February 26, 2009 · Leave a Comment

This episode’s audio file may be found at http://www.utahhumanities.org/BeehiveArchive.htm
© 2008 Utah Humanities Council

The Story:

In 1873, President Ulysses S. Grant formally authorized the creation of a permanent US Army garrison near Beaver named Fort Cameron.  Built to protect white settlers from the perceived threat of Indian attacks, the fort was laid out in a rectangular shape with walls enclosing barracks, a hospital, parade grounds, a bakery, and stables, with the local mountains supplying the black lava rock for the buildings and exterior walls.  Once the fort was finished, however, the soldiers stationed there had little to keep them occupied, besides guarding John D. Lee who had been jailed at the fort for a brief time in advance of his trial for participating in the Mountain Meadows Massacre.  The soldiers and the mostly Mormon townspeople didn’t always get along, but relations between the two groups were relatively warm until the post closed in 1883 when the arrival of the railroad made it obsolete.  More than a decade later, the LDS Church, which had purchased the property from the federal government, turned the fort into a southern branch of the Brigham Young Academy.

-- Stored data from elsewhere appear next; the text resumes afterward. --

(* ===== verification/_CoqProject ===== *)
-Q . S2P
Prelude.v
Kube.v
Helpers.v
Types.v
Effects.v
Observability.v
Names.v
Options.v
Objects.v
BaseReconciler.v
Status.v
Controller.v
Traffic.v
Plan.v
Follows.v
Spans.v
Footprint.v
SameResource.v
Sample.v
Loop.v
Isolation.v
Outcome.v
LogLines.v
Progress.v
Readiness.v
CommandLine.v
Workload.v
StorageTrace.v
Convergence.v
Cluster.v
WellFormed.v
Otel.v
Logging.v
Setup.v
Startup.v
Catalog.v
DeepCopy.v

Equally important on Utah’s military frontier was Fort Thornburgh, which was first established in 1881 near present-day Ouray and then moved to the mouth of Ashley Creek, near present-day Vernal, less than a year later.  Following what some have called the Meeker Massacre, where Ute Indians killed a handful of whites near Colorado’s White River Indian Agency, the Uncompahgre and White River Utes were forced to trek from their lands in Colorado to Utah’s Uintah Basin.  Believing that an army installation would be needed to keep the Utes quiet, the Secretary of War ordered the creation of Fort Thornburgh.  When the fort was finished a detachment of thirty men was left to garrison the fort.  When Congress wouldn’t approve new funds to improve the fort, it was abandoned and superseded by Fort Duchesne as the symbol of American military might in the Uintah Basin.

Sources: 

See Thomas G. Alexander and Leonard K. Arrington, “The Utah Military Frontier, 1872-1912: Forts Cameron, Thornburgh, and Duchesne,” Utah Historical Quarterly 32 (Fall 1964): 330-354.  Also see Linda Bonar’s and David Schirer’s respective entries on Forts Cameron and Thornburgh in the online Utah History Encyclopedia at http://www.media.utah.edu/UHE/.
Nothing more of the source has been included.